[Required action]:
For the listing below, return the line containing "(Required CONF_SCAN_INTERVAL None, coerce_int_range", the line containing "let errors : gmap string string := ∅ in", and all lines in between, exactly as written and nothing else.

[Dataset excerpts]:
(** * The Olarm Sensors configuration wizard (config_flow.py)

    A shallow embedding of [custom_components/olarm_sensors/config_flow.py]:
    the initial setup step [OlarmSensorsConfigFlow.async_step_user] and the
    options step [OlarmOptionsFlow.async_step_init], together with the
    properties of the persisted configuration record.

    Python dictionaries are finite maps ([gmap string _]); a missing key
    raises [KeyError].  Exceptions are an explicit result ([outcome]); the
    setup step also threads the part of the host state it touches
    ([hass.data]) and a log of the calls made to the external collaborators
    (the API client, the coordinator, the logger, [asyncio.sleep]). *)

From Stdlib Require Import ZArith.
From stdpp Require Import gmap strings list fin_maps.

Local Open Scope Z_scope.
Local Open Scope string_scope.
Local Open Scope list_scope.
Local Open Scope stdpp_scope.

(** ** Python values *)

(** A device description as returned by the remote service; the flow reads
    exactly these four keys of each device dictionary. *)
Record Device := {
  deviceName : string;
  deviceFirmware : string;
  deviceId : string;
  deviceAlarmType : string;
}.

(** The values that occur in submitted forms and in entry data. *)
Inductive value :=
  | VNone
  | VStr (s : string)
  | VInt (z : Z)
  | VList (l : list string)
  | VDevices (l : list Device).

(** The exceptions the flow can meet.  [ExternalError] stands for any
    exception class other than [APIForbiddenError] raised by a collaborator. *)
Inductive exn :=
  | APIForbiddenError
  | UnboundLocalError (name : string)
  | IndexError
  | KeyError (key : string)
  | TypeError
  | ValueError
  | ExternalError (msg : string).

Inductive outcome (A : Type) :=
  | Ret (a : A)
  | Raise (e : exn).
Arguments Ret {A} a.
Arguments Raise {A} e.

#[global] Instance outcome_ret : MRet outcome := λ A a, Ret a.
#[global] Instance outcome_bind : MBind outcome := λ A B f m,
  match m with
  | Ret a => f a
  | Raise e => Raise e
  end.

(** [d[k]] on a dictionary. *)
Definition getitem {V} (d : gmap string V) (k : string) : outcome V :=
  match d !! k with
  | Some v => Ret v
  | None => Raise (KeyError k)
  end.

(** A dictionary display [{k1: v1, ..., kn: vn}]: the pairs are stored from
    left to right, so a later duplicate key wins. *)
Definition dict {V} (items : list (string * V)) : gmap string V :=
  foldl (λ m kv, <[kv.1 := kv.2]> m) ∅ items.

(** Truth value testing: [not v]. *)
Definition py_not (v : value) : bool :=
  match v with
  | VNone => true
  | VStr s => bool_decide (s = "")
  | VInt z => bool_decide (z = 0)
  | VList l => bool_decide (l = [])
  | VDevices l => match l with [] => true | _ => false end
  end.

(** [v < n] for an integer literal [n]; only integers are ordered with it. *)
Definition py_lt_int (v : value) (n : Z) : outcome bool :=
  match v with
  | VInt z => Ret (bool_decide (z < n))
  | _ => Raise TypeError
  end.

(** [v == s] for a string literal [s]. *)
Definition py_eq_str (v : value) (s : string) : bool :=
  match v with
  | VStr s' => bool_decide (s' = s)
  | _ => false
  end.

(** [len(v)]. *)
Definition py_len (v : value) : outcome Z :=
  match v with
  | VStr s => Ret (Z.of_nat (String.length s))
  | VList l => Ret (Z.of_nat (length l))
  | VDevices l => Ret (Z.of_nat (length l))
  | VNone | VInt _ => Raise TypeError
  end.

(** ** Constants and collaborators that live outside this file *)

(** The key names imported from [homeassistant.const] and from [.const].
    Their spellings are not part of this file, so they are parameters. *)
Class Const := {
  CONF_API_KEY : string;
  CONF_SCAN_INTERVAL : string;
  AUTHENTICATION_ERROR : string;
  CONF_ALARM_CODE : string;
  CONF_DEVICE_FIRMWARE : string;
  CONF_OLARM_DEVICES : string;
  DOMAIN : string;
  OLARM_DEVICE_AMOUNT : string;
  OLARM_DEVICE_NAMES : string;
  OLARM_DEVICES : string;
}.

(** The builtin [int(s)] on a string (its parser is not modelled). *)
Class Builtins := {
  int_of_str : string → outcome Z;
}.

(** [int(v)]. *)
Definition py_int `{Builtins} (v : value) : outcome Z :=
  match v with
  | VInt z => Ret z
  | VStr s => int_of_str s
  | VNone | VList _ | VDevices _ => Raise TypeError
  end.

(** ** Host framework objects *)

Record ConfigEntry := {
  entry_domain : string;
  entry_source : string;
  entry_version : Z;
  entry_minor_version : Z;
  entry_title : string;
  entry_data : gmap string value;
}.

(** [OlarmCoordinator(hass, entry=..., device_id=..., device_name=...,
    device_make=...)]. *)
Record OlarmCoordinator := {
  coordinator_entry : ConfigEntry;
  device_id : string;
  device_name : string;
  device_make : string;
}.

(** Form schemas: a [vol.Schema] is a dictionary from markers to
    validators, kept here in source order. *)
Inductive marker :=
  | Required (key : string) (default : option value)
  | Optional (key : string) (default : option value).

Inductive validator :=
  | cv_string
  | coerce_int_range (min : Z)
  | cv_multi_select (options : value).

Definition Schema := list (marker * validator).

Definition marker_key (m : marker) : string :=
  match m with Required k _ | Optional k _ => k end.

Definition marker_default (m : marker) : option value :=
  match m with Required _ d | Optional _ d => d end.

(** The default the form displays for the field [k], if it has one. *)
Fixpoint schema_default (s : Schema) (k : string) : option value :=
  match s with
  | [] => None
  | (m, _) :: s' =>
      if bool_decide (marker_key m = k) then marker_default m
      else schema_default s' k
  end.

Inductive FlowResult :=
  | async_show_form (step_id : string) (data_schema : Schema)
      (errors : option (gmap string string))
  | async_create_entry (title : string) (data : gmap string value).

(** ** The world around the setup step *)

(** The calls the setup step makes to its collaborators, in order. *)
Inductive event :=
  | EvGetOlarmDevices (api_key : value)
  | EvLogWarning (msg : string)
  | EvSleep (seconds : Z)
  | EvUpdateData (c : OlarmCoordinator).

(** The collaborators, by what this flow can observe of them: a call
    returns or raises. [get_olarm_devices k] is
    [OlarmSetupApi(k).get_olarm_devices()], whose result is a list of
    devices or [None]. *)
Record World := {
  get_olarm_devices : value → outcome (option (list Device));
  update_data : OlarmCoordinator → outcome unit;
}.

(** [hass.data] (a dictionary of per-domain dictionaries) and the log. *)
Record FlowState := {
  hass_data : gmap string (gmap string OlarmCoordinator);
  trace : list event;
}.

(** Effectful code: a state transformer that may raise; the state changes
    made before an exception are kept. *)
Definition Flow (A : Type) : Type := FlowState → outcome A * FlowState.

#[global] Instance Flow_ret : MRet Flow := λ A a st, (Ret a, st).
#[global] Instance Flow_bind : MBind Flow := λ A B f m st,
  match m st with
  | (Ret a, st') => f a st'
  | (Raise e, st') => (Raise e, st')
  end.

Definition lift {A} (o : outcome A) : Flow A := λ st, (o, st).

(** The state after some more calls have been logged. *)
Definition log (st : FlowState) (evs : list event) : FlowState :=
  {| hass_data := hass_data st; trace := trace st ++ evs |}.

Definition emit (e : event) : Flow unit := λ st, (Ret tt, log st [e]).

(** [try: body except E: handler], where [handler e] is [None] when the
    clause does not match the exception [e]. *)
Definition try_except {A} (body : Flow A) (handler : exn → option (Flow A))
  : Flow A := λ st,
  match body st with
  | (Ret a, st') => (Ret a, st')
  | (Raise e, st') =>
      match handler e with
      | Some h => h st'
      | None => (Raise e, st')
      end
  end.

(** Reading a local variable that may not have been assigned yet. *)
Definition load_local {A} (name : string) (x : option A) : Flow A :=
  match x with
  | Some a => mret a
  | None => lift (Raise (UnboundLocalError name))
  end.

(** The number of device enumerations in a log. *)
Definition is_enumeration (e : event) : bool :=
  match e with
  | EvGetOlarmDevices _ => true
  | _ => false
  end.

Definition enumeration_calls (t : list event) : nat :=
  length (List.filter is_enumeration t).

(** ** class OlarmSensorsConfigFlow *)

Module OlarmSensorsConfigFlow.
Section Flow.
Context `{Const} (w : World).

(** [_get_schema]: the setup form asks for the API key, the scan interval
    and the alarm code. *)
Definition _get_schema : Schema :=
  [ (Required CONF_API_KEY None, cv_string);
    (Required CONF_SCAN_INTERVAL None, coerce_int_range 8);
    (Optional CONF_ALARM_CODE (Some (VStr "1234567890")), cv_string) ].

(** [_show_setup_form(errors)]; the form carries [errors or {}]. *)
Definition _show_setup_form (errors : option (gmap string string))
  : Flow FlowResult :=
  mret (async_show_form "user" _get_schema (Some (default ∅ errors))).

(** Lines 50-57: the checks on the submitted API key and scan interval. *)
Definition validate (user_input : gmap string value)
  : outcome (gmap string string) :=
  let errors : gmap string string := ∅ in
  api_key ← getitem user_input CONF_API_KEY;
  let errors :=
    if py_not api_key
    then <[CONF_API_KEY := "API key is required."]> errors
    else errors in
  scan_interval ← getitem user_input CONF_SCAN_INTERVAL;
  if py_not scan_interval
  then mret (<[CONF_SCAN_INTERVAL := "Scan interval is required."]> errors)
  else
    scan_interval ← getitem user_input CONF_SCAN_INTERVAL;
    below ← py_lt_int scan_interval 8;
    mret (if below : bool
          then <[CONF_SCAN_INTERVAL :=
                   "Scan interval must be at least 8 seconds."]> errors
          else errors).

(** Lines 79-92: the devices used in place of the remote enumeration. *)
Definition mock_devices : list Device :=
  [ {| deviceName := "Device1"; deviceFirmware := "1.0";
       deviceId := "123"; deviceAlarmType := "Paradox" |};
    {| deviceName := "Device2"; deviceFirmware := "1.1";
       deviceId := "124"; deviceAlarmType := "IDS" |} ].

(** [api = OlarmSetupApi(api_key); await api.get_olarm_devices()]. *)
Definition call_get_olarm_devices (api_key : value)
  : Flow (option (list Device)) :=
  _ ← emit (EvGetOlarmDevices api_key);
  lift (get_olarm_devices w api_key).

(** Lines 68-92.  The local [json] is bound by the remote call or by the
    mock branch; the [except] clause leaves it as it was, that is
    unassigned. The result is the binding of [json] and the errors. *)
Definition enumerate (api_key : value) (errors : gmap string string)
  : Flow (option (option (list Device)) * gmap string string) :=
  if negb (py_eq_str api_key "mock_api_key" || py_eq_str api_key "")
  then
    try_except
      (json ← call_get_olarm_devices api_key;
       mret (Some json, errors))
      (λ e, match e with
            | APIForbiddenError => Some (
                _ ← emit (EvLogWarning
                  "User entered invalid credentials or API access is not enabled!");
                mret (None, <[AUTHENTICATION_ERROR := "Invalid credentials!"]> errors))
            | _ => None
            end)
  else mret (Some (Some mock_devices), errors).

(** [self.hass.data[DOMAIN][key] = coordinator]. *)
Definition hass_data_setitem (key : string) (c : OlarmCoordinator)
  : Flow unit := λ st,
  match hass_data st !! DOMAIN with
  | Some d =>
      (Ret tt, {| hass_data := <[DOMAIN := <[key := c]> d]> (hass_data st);
                  trace := trace st |})
  | None => (Raise (KeyError DOMAIN), st)
  end.

(** Lines 127-133: the coordinator built for one device. *)
Definition new_coordinator (temp_entry : ConfigEntry) (device : Device)
  : OlarmCoordinator :=
  {| coordinator_entry := temp_entry;
     device_id := deviceId device;
     device_name := deviceName device;
     device_make := deviceAlarmType device |}.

[Solution]:
    (Required CONF_SCAN_INTERVAL None, coerce_int_range 8);
    (Optional CONF_ALARM_CODE (Some (VStr "1234567890")), cv_string) ].

(** [_show_setup_form(errors)]; the form carries [errors or {}]. *)
Definition _show_setup_form (errors : option (gmap string string))
  : Flow FlowResult :=
  mret (async_show_form "user" _get_schema (Some (default ∅ errors))).

(** Lines 50-57: the checks on the submitted API key and scan interval. *)
Definition validate (user_input : gmap string value)
  : outcome (gmap string string) :=
  let errors : gmap string string := ∅ in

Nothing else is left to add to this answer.